BlackRock whistleblower sues over firing, shutdown of China monitoring tool
By Jonathan Stempel
NEW YORK (Reuters) - BlackRock was sued for $20 million by a whistleblowing former vice president who said it fired him after he objected to a colleague's self-dealing, and was forced to shut down a search engine for monitoring client discussions about illegal investments, including in China.
In a complaint on Saturday, Hamdan Azhar said the world's largest asset manager ordered him in March 2022 to stop work on Trend Spotter, which he had developed, and transfer his projects to Rightpoint, where the husband of former boss Tiffany Perkins-Munn worked.
The Brooklyn resident said he was fired two months later after objecting persistently to a $2 million contract that BlackRock awarded Rightpoint before Perkins-Munn's own resignation, calling it "illegal self-dealing."
He also said his new boss Riaz Hakkim refused to escalate concerns about client discussions that Trend Spotter could have tracked, and whether its revelations aligned with BlackRock's public disclosures to investors and regulators.

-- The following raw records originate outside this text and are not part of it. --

(** ** What expires *)

Lemma expire_gone_fold now l w out : NoDup l.*1 → (∀ kv, kv ∈ l → pw_lastSeen w !! kv.1 = Some kv.2) →
  let acc := foldl (expire_gone now) (w, out) l in
  let gone := filter (λ kv : string * Z, (pw_expiryDuration w <? time_Sub now kv.2) = true) l in
  pw_expiryDuration acc.1 = pw_expiryDuration w ∧
  acc.2 = (out ++ gone.*1)%list ∧
  pw_lastSeen acc.1 = foldl (λ m k, delete k m) (pw_lastSeen w) gone.*1 ∧
  pw_lastSeenReady acc.1 = foldl (λ m k, delete k m) (pw_lastSeenReady w) gone.*1.
Proof.
  cbv zeta. revert w out. induction l as [|kv l IH]; intros w out Hnd Hl; [cbn; by rewrite app_nil_r|].
  cbn [fmap list_fmap] in Hnd. apply NoDup_cons in Hnd as [Hk Hnd]. cbn [foldl]. unfold expire_gone at 2 4 6 8.
  destruct (pw_expiryDuration w <? time_Sub now kv.2) eqn:E.
  - rewrite filter_cons_True by done.
    destruct (IH (mkPodWatcher (pw_expiryDuration w) (delete kv.1 (pw_lastSeen w)) (delete kv.1 (pw_lastSeenReady w))
          (delete kv.1 <$> pw_tagsDigest w)) (out ++ [kv.1])%list Hnd) as (H1 & H2 & H3 & H4).
    { intros kv' Hin. cbn. rewrite lookup_delete_ne; [apply Hl; by right|]. intros Heq. apply Hk. rewrite Heq. by apply list_elem_of_fmap_2. }
    cbn in *. rewrite H1, H2, H3, H4, <- app_assoc. done.
  - rewrite filter_cons_False by congruence. apply IH; [done|]. intros kv' Hin. apply Hl. by right.
Qed.

Lemma expire_unready_fold now l w out :
  let acc := foldl (expire_unready now) (w, out) l in
  let late := filter (λ kv : string * Z, (unreadinessTimeout <? time_Sub now kv.2) = true) l in
  pw_expiryDuration acc.1 = pw_expiryDuration w ∧
  acc.2 = (out ++ late.*1)%list ∧
  pw_lastSeen acc.1 = pw_lastSeen w ∧
  pw_lastSeenReady acc.1 = foldl (λ m k, delete k m) (pw_lastSeenReady w) late.*1.
Proof.
  cbv zeta. revert w out. induction l as [|kv l IH]; intros w out; [cbn; by rewrite app_nil_r|].
  cbn [foldl]. unfold expire_unready at 2 4 6 8. destruct (unreadinessTimeout <? time_Sub now kv.2) eqn:E.
  - rewrite filter_cons_True by done.
    destruct (IH (mkPodWatcher (pw_expiryDuration w) (pw_lastSeen w) (delete kv.1 (pw_lastSeenReady w)) (pw_tagsDigest w)) (out ++ [kv.1])%list)
      as (H1 & H2 & H3 & H4). cbn in *. rewrite H1, H2, H3, H4, <- app_assoc. done.
  - rewrite filter_cons_False by congruence. apply IH.
Qed.

Lemma lookup_deletes {V} (l : list string) (m : gmap string V) k :
  foldl (λ m k, delete k m) m l !! k = if decide (k ∈ l) then None else m !! k.
Proof.
  revert m. induction l as [|x l IH]; intros m; cbn [foldl].
  - by rewrite decide_False by apply not_elem_of_nil.
  - rewrite IH. destruct (decide (k ∈ l)) as [H|H].
    + by rewrite decide_True by (apply elem_of_cons; by right).
    + destruct (decide (k = x)) as [->|Hne].
      * by rewrite lookup_delete_eq, decide_True by (apply elem_of_cons; by left).
      * rewrite lookup_delete_ne by done. rewrite decide_False; [done|]. rewrite elem_of_cons. tauto.
Qed.

Lemma NoDup_filter_fst (P : string * Z → Prop) `{!∀ x, Decision (P x)} l : NoDup l.*1 → NoDup (filter P l).*1.
Proof.
  induction l as [|kv l IH]; [done|]. cbn [fmap list_fmap]. intros [Hk Hnd]%NoDup_cons. destruct (decide (P kv)).
  - rewrite filter_cons_True by done. cbn. apply NoDup_cons. split; [|by apply IH].
    intros (kv' & E & [_ Hin]%list_elem_of_filter)%list_elem_of_fmap. apply Hk. rewrite E. by apply list_elem_of_fmap_2.
  - rewrite filter_cons_False by done. by apply IH.
Qed.
Definition withinGracePeriod (now : Z) (c : ClusterChecksConfigProvider) : bool :=
  match cp_heartbeat c with None => false | Some t => now <? t + cp_graceDuration c end.

(** What the two methods return: [inl] is an error, with the boolean or the
    list that comes with it. *)
Definition provider_IsUpToDate (client_ok : bool) (reply : option bool) (now : Z) (c : ClusterChecksConfigProvider)
    : ClusterChecksConfigProvider * (unit + bool) :=
  match initClient client_ok c with
  | None => (c, inl tt)
  | Some c =>
      match reply with
      | None => if withinGracePeriod now c then (c, inr true) else (c, inl tt)
      | Some upToDate =>
          (mkClusterProvider (cp_dcaClient c) (cp_graceDuration c) (Some now) (cp_lastChange c) (cp_flushedConfigs c), inr upToDate)
      end
  end.

Definition provider_Collect (client_ok : bool) (reply : option (list Config * Z)) (c : ClusterChecksConfigProvider)
    : ClusterChecksConfigProvider * (unit + list Config) :=
  match initClient client_ok c with
  | None => (c, inl tt)
  | Some c =>
      match reply with
      | None =>
          if negb (cp_flushedConfigs c)
          then (mkClusterProvider (cp_dcaClient c) (cp_graceDuration c) (cp_heartbeat c) (cp_lastChange c) true, inr [])
          else (c, inl tt)
      | Some (configs, lastChange) =>
          (mkClusterProvider (cp_dcaClient c) (cp_graceDuration c) (cp_heartbeat c) lastChange false, inr configs)
      end
  end.

(** ** The provider of endpoints checks (endpointschecks.go), never up to date *)

Record EndpointsChecksConfigProvider := mkEndpointsChecks { ep_dcaClient : bool; ep_flushedConfigs : bool }.

Definition NewEndpointsChecksConfigProvider (client_ok : bool) : EndpointsChecksConfigProvider := mkEndpointsChecks client_ok false.

Definition endpointschecks_Collect (client_ok : bool) (reply : option (list Config)) (c : EndpointsChecksConfigProvider)
    : EndpointsChecksConfigProvider * (unit + list Config) :=
  if negb (ep_dcaClient c) && negb client_ok then (c, inl tt)
  else
    match reply with
    | None => if negb (ep_flushedConfigs c) then (mkEndpointsChecks true true, inr []) else (mkEndpointsChecks true true, inl tt)
    | Some configs => (mkEndpointsChecks true false, inr configs)
    end.

(** ** The dispatcher, at an instant *)

Section poll.
Context {Y : Yaml}.

(** What becomes of a node in a step at second [t]: it is as it was, or new,
    or its change is of that second. *)
Definition node_moved (t : Z) (before after : option nodeStore) : Prop :=
  match after with
  | None => True
  | Some node' =>
      ns_lastConfigChange node' = t ∨ (ns_lastConfigChange node' = 0 ∧ ns_digestToConfig node' = ∅) ∨
      ∃ node, before = Some node ∧ ns_lastConfigChange node' = ns_lastConfigChange node ∧
              ns_digestToConfig node' = ns_digestToConfig node
  end.
Definition moved (t : Z) (s s' : clusterStore) : Prop := ∀ n, node_moved t (cs_nodes s !! n) (cs_nodes s' !! n).

Lemma moved_same t s s' : cs_nodes s' = cs_nodes s → moved t s s'.
Proof. intros H n. rewrite H. destruct (cs_nodes s !! n); cbn; eauto 6. Qed.

Lemma moved_trans t s1 s2 s3 : moved t s1 s2 → moved t s2 s3 → moved t s1 s3.
Proof.
  intros H1 H2 n. specialize (H1 n). specialize (H2 n). unfold node_moved in *. destruct (cs_nodes s3 !! n) as [nd3|]; [|done].
  destruct H2 as [?|[?|(nd2 & E2 & L2 & C2)]]; [by left|by right; left|]. rewrite E2 in H1.
  destruct H1 as [?|[[??]|(nd1 & E1 & L1 & C1)]]; [left; congruence|right; left; split; congruence|].
  right. right. exists nd1. split_and!; congruence.
Qed.

(** A node is replaced. *)
Lemma moved_insert t s s' n node :
  cs_nodes s' = <[n := node]> (cs_nodes s) → node_moved t (cs_nodes s !! n) (Some node) → moved t s s'.
Proof.
  intros H Hn m. rewrite H. destruct (decide (n = m)) as [<-|Hne]; [by rewrite lookup_insert_eq|].
  rewrite lookup_insert_ne by done. destruct (cs_nodes s !! m); cbn; eauto 6.
Qed.

Lemma moved_delete t s s' n : cs_nodes s' = delete n (cs_nodes s) → moved t s s'.
Proof.
  intros H m. rewrite H. destruct (decide (n = m)) as [<-|Hne]; [by rewrite lookup_delete_eq|].
  rewrite lookup_delete_ne by done. destruct (cs_nodes s !! m); cbn; eauto 6.
Qed.

Lemma getOrCreate_moved t s n ip : moved t s (getOrCreateNodeStore s n ip).1.
Proof.
  destruct (getOrCreateNodeStore s n ip) as [s' node] eqn:E. destruct (getOrCreate_lookup _ _ _ _ _ E) as [Hn _].
  pose proof (getOrCreate_node _ _ _ _ _ E) as Hnode. apply (moved_insert t _ _ n node); [done|].
  destruct (cs_nodes s !! n) as [old|]; cbn.
  - right. right. exists old. split_and!; try done; apply Hnode.
  - right. left. by rewrite Hnode.
Qed.

Lemma node_removeConfig_moved {E : Env} s n dg : moved timestampNow s (node_removeConfig s n dg).
Proof.
  unfold node_removeConfig. destruct (cs_nodes s !! n) as [node|] eqn:En; [|by apply moved_same].
  unfold ns_removeConfig. destruct (ns_digestToConfig node !! dg).
  - apply (moved_insert _ _ _ n (ns_set_configs timestampNow (delete dg (ns_digestToConfig node)) node)); [done|]. cbn. by left.
  - apply (moved_insert _ _ _ n node); [done|]. rewrite En. cbn. eauto 6.
Qed.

Azhar said he began developing Trend Spotter in March 2021 as a "hackathon" project, and that it received "widespread attention and acclaim" within BlackRock.
The New York-based company ended March with $10.5 trillion of assets under management.
A BlackRock spokesman called Azhar's accusations "completely meritless," and said Azhar was let go for poor performance and unprofessional conduct.
"Trend Spotter's sole purpose was to summarize client interactions for marketing opportunities," the spokesman said. "It did not monitor investments and had no compliance capabilities."
Azhar's lawyer, Subhan Tariq, rejected BlackRock's response. He said that, before being fired, Azhar had been preparing to become head of strategy at BlackRock AI Labs, "underscoring his value to the company."
Last summer, the bipartisan House Select Committee on the Chinese Communist Party began seeking information on whether BlackRock and index provider MSCI facilitated investments into blacklisted Chinese companies.
In April, the committee found that Wall Street, through index fund investments, channeled $6.5 billion in 2023 into 63 Chinese companies flagged by the U.S. government for supporting China's military or human rights abuses.
The committee called the activity "not illegal," and urged Congress to pass laws restricting such investments. BlackRock and MSCI have said they complied with U.S. laws.
Azhar said he joined BlackRock in February 2020 as head of data science for global marketing.
His lawsuit in New York state court in Manhattan seeks $10 million each in compensatory damages and punitive damages for violating state labor law.
Perkins-Munn and Hakkim are also defendants and, according to the complaint, now work respectively at JPMorgan Chase and Fidelity Investments. Neither company immediately responded to requests for comment.
The case is Azhar v BlackRock Inc et al, New York State Supreme Court, New York County.